Health Care For All’s Senior Health Policy Manager Suzanne Curry built upon Laura’s testimony to include the recommendation that there should be online components for patients to search for medical necessary criteria through their health plan’s website.  Additionally, HCFA recommends that the deadline for health plans to meet requests for medically necessary criteria be shortened to two business days instead of the current standard of 30 days. Last, HCFA provided supportive comments on the changes made to the insurance open enrollment waiver regulations.

Attorney General’s Report: “Examination of Health Care Cost Trends and Cost Drivers”

Current  approaches separate  “behavioral health ” and  “medical ”  care, resulting in a ripple effect that  impacts the integration of behavioral  health and medical care

Two representatives from the Attorney General’s Office gave a presentation on their most recent AG Cost Trends Report, with its focus on behavioral health. The report’s principal findings were:

  • Current approaches to managing behavioral health benefits and reimbursing providers for behavioral health services pose challenges to effective care coordination.
    • Providers treating behavioral health conditions lack necessary data.
    • Providers and managed behavioral health organizations currently have little to no financial incentive to coordinate care.
    • Complex approaches to managing behavioral health benefits challenge efforts to improve historically low behavioral health reimbursement rates.
  • Behavioral health data lags compared to advances in data for other areas of health expenditures, challenging efforts to improve analysis and promote behavioral health parity. 
    • Lack of comparable and reliable data on behavioral health capacity and utilization constrains effective resource planning.
    • Inconsistent information on prices and payment methodologies constrains our ability to evaluate effective resource planning.
    • Where behavioral health spending is reported, inconsistent definitions and methodologies impede analysis of behavioral health trends.
    • Gaps in behavioral health quality metrics hinder effective quality measurement and analysis.

The report notably points out that Massachusetts commercial and public payers spend an average 2 to 2.5 times as much on patients who have a comorbid chronic medical condition and a behavioral health condition than on patients who have a chronic medical condition alone, and this compounding increase exceeds the simple combination of each conditions independent spending effect.
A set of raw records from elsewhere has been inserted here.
(** * Prompt Studio: timeline layout, drag-reflow and parameter tree

    A shallow embedding of the scene studio of [src/prompts]:

    - [InteractiveTimeline.calculateLayout] (greedy first-fit lane layout),
    - [InteractiveTimeline.handleMouseMove] (drag with clamping),
    - [SceneGenerationStudio.handleParamChange], [removeSubject], the
      prompt-type effect and the text projection.

    JavaScript numbers that hold whole seconds ([start], [end], [duration],
    lane indices) are integers [Z]; pointer coordinates are rationals [Q].
    Strings are [string]; JS arrays are lists; JS objects used as ordered
    dictionaries are association lists in insertion order. *)

From Stdlib Require Import ZArith QArith Qround Qminmax Qfield Lqa Ascii String.
From stdpp Require Import base list sorting strings pretty gmap.

Local Open Scope Z_scope.

(** ** Data model ([src/prompts/types.ts]) *)

Inductive PromptType := Image | Video | VideoWithSound.

Global Instance PromptType_eq_dec : EqDecision PromptType.
Proof. solve_decision. Defined.

(** [TimelineEvent]; the field [end] is spelled [end_], [id] is [ev_id]. *)
Record TimelineEvent := mkEvent {
  ev_id : string;
  paramName : string;
  paramPath : string;
  paramLabel : string;
  subjectId : option string;
  start : Z;
  end_ : Z;
  value : string
}.

Global Instance TimelineEvent_eq_dec : EqDecision TimelineEvent.
Proof. solve_decision. Defined.

(** ** Interval layout ([InteractiveTimeline.calculateLayout]) *)

Module Layout.

(** [TimelineEvent & { lane: number }], built by [{ ...event, lane: i }]. *)
Record LaidOut := mkLaidOut { event : TimelineEvent; lane : Z }.

Record Result := mkResult { layout : list LaidOut; totalLanes : Z }.

(** The comparator [(a, b) => a.start - b.start]. *)
Definition byStart (a b : TimelineEvent) : Z := start a - start b.

(** [Array.prototype.sort] is stable: with a consistent comparator its
    result is the stable sorted arrangement, computed here by insertion.
    An element is inserted in front of the first one it does not exceed,
    so an earlier element stays before a later one that compares equal. *)
Fixpoint insertSorted {A} (cmp : A → A → Z) (x : A) (l : list A) : list A :=
  match l with
  | [] => [x]
  | y :: l' => if decide (cmp x y ≤ 0) then x :: y :: l' else y :: insertSorted cmp x l'
  end.

Definition sort {A} (cmp : A → A → Z) (l : list A) : list A :=
  foldr (insertSorted cmp) [] l.

(** The inner loop [for (let i = 0; i < lanes.length; i++)] with its
    [break]: the index of the first lane with [lanes[i] <= event.start]. *)
Fixpoint scanLanes (lanes : list Z) (i : nat) (evStart : Z) : option nat :=
  match lanes with
  | [] => None
  | laneEnd :: rest =>
      if decide (laneEnd ≤ evStart) then Some i else scanLanes rest (S i) evStart
  end.

(** One iteration of [for (const event of sortedEvents)] on the two arrays
    [lanes] and [layout]. *)
Definition placeEvent (st : list Z * list LaidOut) (ev : TimelineEvent)
    : list Z * list LaidOut :=
  let '(lanes, layout) := st in
  match scanLanes lanes 0 (start ev) with
  | Some i =>
      (<[i := end_ ev]> lanes, layout ++ [mkLaidOut ev (Z.of_nat i)])
  | None =>
      let lanes' := lanes ++ [end_ ev] in
      (lanes', layout ++ [mkLaidOut ev (Z.of_nat (length lanes') - 1)])
  end.

Definition placeAll (sortedEvents : list TimelineEvent) : list Z * list LaidOut :=
  foldl placeEvent ([], []) sortedEvents.

Definition calculateLayout (allEvents : list TimelineEvent) : Result :=
  let sortedEvents := sort byStart allEvents in
  let '(lanes, layout) := placeAll sortedEvents in
  mkResult layout (Z.of_nat (length lanes)).

(** Arrays live in a store and are passed by reference.  [[...allEvents]]
    allocates a copy, and [.sort] reorders that copy in place; [layout] and
    [lanes] are local to the call. *)
Abbreviation Store := (gmap nat (list TimelineEvent)).

Definition calculateLayoutRef (σ : Store) (allEvents : nat) : option (Store * Result) :=
  evs ← σ !! allEvents;
  let sortedEvents := fresh (dom σ) in
  let σ1 := <[sortedEvents := evs]> σ in
  let σ2 := <[sortedEvents := sort byStart evs]> σ1 in
  sorted ← σ2 !! sortedEvents;
  let '(lanes, layout) := placeAll sorted in
  Some (σ2, mkResult layout (Z.of_nat (length lanes))).

(** Two events overlap when their ranges [[start, end)] share an instant. *)
Definition overlaps (a b : TimelineEvent) : Prop :=
  start a < end_ b ∧ start b < end_ a.

(** The number of events whose range contains the instant [t]. *)
Definition covers (t : Z) (e : TimelineEvent) : Prop := start e ≤ t ∧ t < end_ e.

Global Instance covers_dec t e : Decision (covers t e).
Proof. unfold covers. apply _. Defined.

Definition depth (t : Z) (evs : list TimelineEvent) : nat :=
  length (filter (covers t) evs).

(** A lane assignment by position, with [k >= 0] lanes [0 .. k-1], under
    which overlapping events never share a lane. *)
Definition validAssignment (evs : list TimelineEvent) (k : Z) (f : nat → Z) : Prop :=
  0 ≤ k
  ∧ (∀ i, (i < length evs)%nat → 0 ≤ f i < k)
  ∧ (∀ i j a b, i ≠ j → evs !! i = Some a → evs !! j = Some b →
       overlaps a b → f i ≠ f j).

(** The largest lane of a layout, [None] for the empty layout. *)
Definition maxLane (layout : list LaidOut) : option Z :=
  foldr (λ x acc, Some (from_option (Z.max (lane x)) (lane x) acc)) None layout.

(** *** Loop invariants *)

(** The order the sort establishes. *)
Definition startLe (a b : TimelineEvent) : Prop := start a ≤ start b.

(** Every placed event ends no later than the recorded end of its lane. *)
Definition laneBound (lanes : list Z) (layout : list LaidOut) : Prop :=
  ∀ x, x ∈ layout →
    ∃ i laneEnd, lane x = Z.of_nat i ∧ lanes !! i = Some laneEnd
                 ∧ end_ (event x) ≤ laneEnd.

(** Two entries at different positions that share a lane do not overlap. *)
Definition laneDisjoint (layout : list LaidOut) : Prop :=
  ∀ i j x y, i ≠ j → layout !! i = Some x → layout !! j = Some y →
    lane x = lane y → ¬ overlaps (event x) (event y).

(** The lanes in use are exactly the indices of [lanes]. *)
Definition lanesUsed (lanes : list Z) (layout : list LaidOut) : Prop :=
  (∀ x, x ∈ layout → 0 ≤ lane x < Z.of_nat (length lanes))
  ∧ (∀ i, (i < length lanes)%nat → ∃ x, x ∈ layout ∧ lane x = Z.of_nat i).

(** Every lane's recorded end is the end of a distinct processed event. *)
Definition lanesBacked (lanes : list Z) (processed : list TimelineEvent) : Prop :=
  ∃ tops others, processed ≡ₚ tops ++ others ∧ end_ <$> tops = lanes.

End Layout.

(** ** Live drag-reflow ([InteractiveTimeline], mouse handlers) *)

Module Drag.

(** The component state [draggingEvent]: the dragged event's id and the
    captured offset (in seconds) between the pointer and the event's start
    edge. *)
Record DragState := mkDrag { drag_id : string; startOffset : Q }.

(** What [getBoundingClientRect()] gives the handlers.  A rendered element
    has [width > 0]; for a zero width the JavaScript quotient is an
    infinity or NaN, which [Q] does not have. *)
Record Rect := mkRect { left : Q; width : Q }.

(** [Math.round]: the nearest integer, halves rounded up. *)
Definition round (x : Q) : Z := Qfloor (x + (1 # 2))%Q.

(** [Math.max(0, Math.min(1, mouseX / timelineRect.width))]. *)
Definition percentOf (mouseX : Q) (timelineRect : Rect) : Q :=
  Qmax 0 (Qmin 1 (mouseX / width timelineRect))%Q.

(** [Math.round((percent * duration) - draggingEvent.startOffset)]. *)
Definition candidateStart (percent : Q) (duration : Z) (d : DragState) : Z :=
  round (percent * inject_Z duration - startOffset d)%Q.

(** [Math.max(0, Math.min(newStart, duration - eventDuration))]. *)
Definition clampStart (newStart duration eventDuration : Z) : Z :=
  Z.max 0 (Z.min newStart (duration - eventDuration)).

(** [events.find(ev => ev.id === id)]. *)
Definition findEvent (id : string) (events : list TimelineEvent) : option TimelineEvent :=
  snd <$> list_find (λ ev, ev_id ev = id) events.

(** [{ ...currentEvent, start: clampedStart, end: newEnd }]. *)
Definition moved (ev : TimelineEvent) (clampedStart newEnd : Z) : TimelineEvent :=
  mkEvent (ev_id ev) (paramName ev) (paramPath ev) (paramLabel ev) (subjectId ev)
          clampedStart newEnd (value ev).

(** The clamped start computed for [currentEvent] by one pointer move. *)
Definition clampedStartOf (d : DragState) (timelineRect : Rect) (clientX : Q)
    (duration : Z) (currentEvent : TimelineEvent) : Z :=
  let mouseX := (clientX - left timelineRect)%Q in
  let percent := percentOf mouseX timelineRect in
  let eventDuration := end_ currentEvent - start currentEvent in
  let newStart := candidateStart percent duration d in
  clampStart newStart duration eventDuration.

(** [handleMouseMove]: the argument passed to [onEventUpdate], or [None]
    when the handler returns without calling it.  [timelineRect] is [None]
    when [timelineRef.current] is null. *)
Definition handleMouseMove (draggingEvent : option DragState)
    (timelineRect : option Rect) (clientX : Q)
    (events : list TimelineEvent) (duration : Z) : option TimelineEvent :=
  match draggingEvent, timelineRect with
  | Some d, Some rect =>
      match findEvent (drag_id d) events with
      | None => None
      | Some currentEvent =>
          let eventDuration := end_ currentEvent - start currentEvent in
          let clampedStart := clampedStartOf d rect clientX duration currentEvent in
          let newEnd := clampedStart + eventDuration in
          if decide (clampedStart ≠ start currentEvent)
          then Some (moved currentEvent clampedStart newEnd)
          else None
      end
  | _, _ => None
  end.

(** [handleMouseDown] on the rendered event [ev]: the new [draggingEvent]. *)
Definition handleMouseDown (timelineRect : option Rect) (eventRect : Rect)
    (clientX : Q) (ev : TimelineEvent) : option DragState :=
  match timelineRect with
  | None => None
  | Some _ =>
      let mouseX := (clientX - left eventRect)%Q in
      Some (mkDrag (ev_id ev)
              ((mouseX / width eventRect) * inject_Z (end_ ev - start ev))%Q)
  end.

(** [handleMouseUp]: [setDraggingEvent(null)]. *)
Definition handleMouseUp : option DragState := None.

End Drag.

(** ** Parameter tree ([params], [handleParamChange]) *)

Module Params.

(** The values the studio stores: strings, lists of strings, and nested
    objects whose keys keep their insertion order. *)
#[warnings="-register-all"] Inductive jval :=
  | JStr (s : string)
  | JArr (items : list string)
  | JObj (fields : list (string * jval)).

Abbreviation obj := (list (string * jval)).

(** [o[k]]: [None] is [undefined]. *)
Fixpoint objGet (k : string) (o : obj) : option jval :=
  match o with
  | [] => None
  | (k', v) :: o' => if decide (k' = k) then Some v else objGet k o'
  end.

(** [o[k] = v]: an existing key keeps its place, a new key goes last. *)
Fixpoint objSet (k : string) (v : jval) (o : obj) : obj :=
  match o with
  | [] => [(k, v)]
  | (k', v') :: o' =>
      if decide (k' = k) then (k, v) :: o' else (k', v') :: objSet k v o'
  end.

(** [delete o[k]]. *)
Definition objDelete (k : string) (o : obj) : obj :=
  filter (λ kv, kv.1 ≠ k) o.

(** JavaScript truthiness: of these values only the empty string is falsy. *)
Definition truthy (v : jval) : bool :=
  match v with
  | JStr "" => false
  | _ => true
  end.

(** [!value || (Array.isArray(value) && value.length === 0) || value === ''] *)
Definition isEmptyValue (value : jval) : bool :=
  negb (truthy value)
  || match value with JArr [] => true | _ => false end
  || match value with JStr "" => true | _ => false end.

(** [path.split('.')]: never the empty list. *)
Fixpoint split (sep : ascii) (s : string) : list string :=
  match s with
  | EmptyString => [EmptyString]
  | String c s' =>
      if decide (c = sep) then EmptyString :: split sep s'
      else match split sep s' with
           | [] => [String c EmptyString]
           | piece :: pieces => String c piece :: pieces
           end
  end.

(** [current[key] || {}]. *)
Definition childOf (key : string) (current : obj) : jval :=
  match objGet key current with
  | Some v => if truthy v then v else JObj []
  | None => JObj []
  end.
The report suggests that this may be due to the fact that most health plans in the Commonwealth “carve out” behavioral health benefits from the rest of medical health benefits and subcontract the management and administration of behavioral health benefits to specialized companies called managed behavioral health organizations (“MBHOs”).  MBHOs manage and administer behavioral health benefits for plan members and contract with and pay providers for behavioral health services separately from health plans’ management of medical benefits. Thus, for consumers covered by these plans, separate entities are responsible for managing their behavioral health and medical benefits; including authorizing services and contracting with providers, even though the provider contracts themselves often include behavioral health and medical integration objectives. The report raises the concern that the fragmentation of behavioral health benefit management and reimbursement skews incentives to coordinate care, lacks administrative efficiency, and may negatively impact consumer access to care.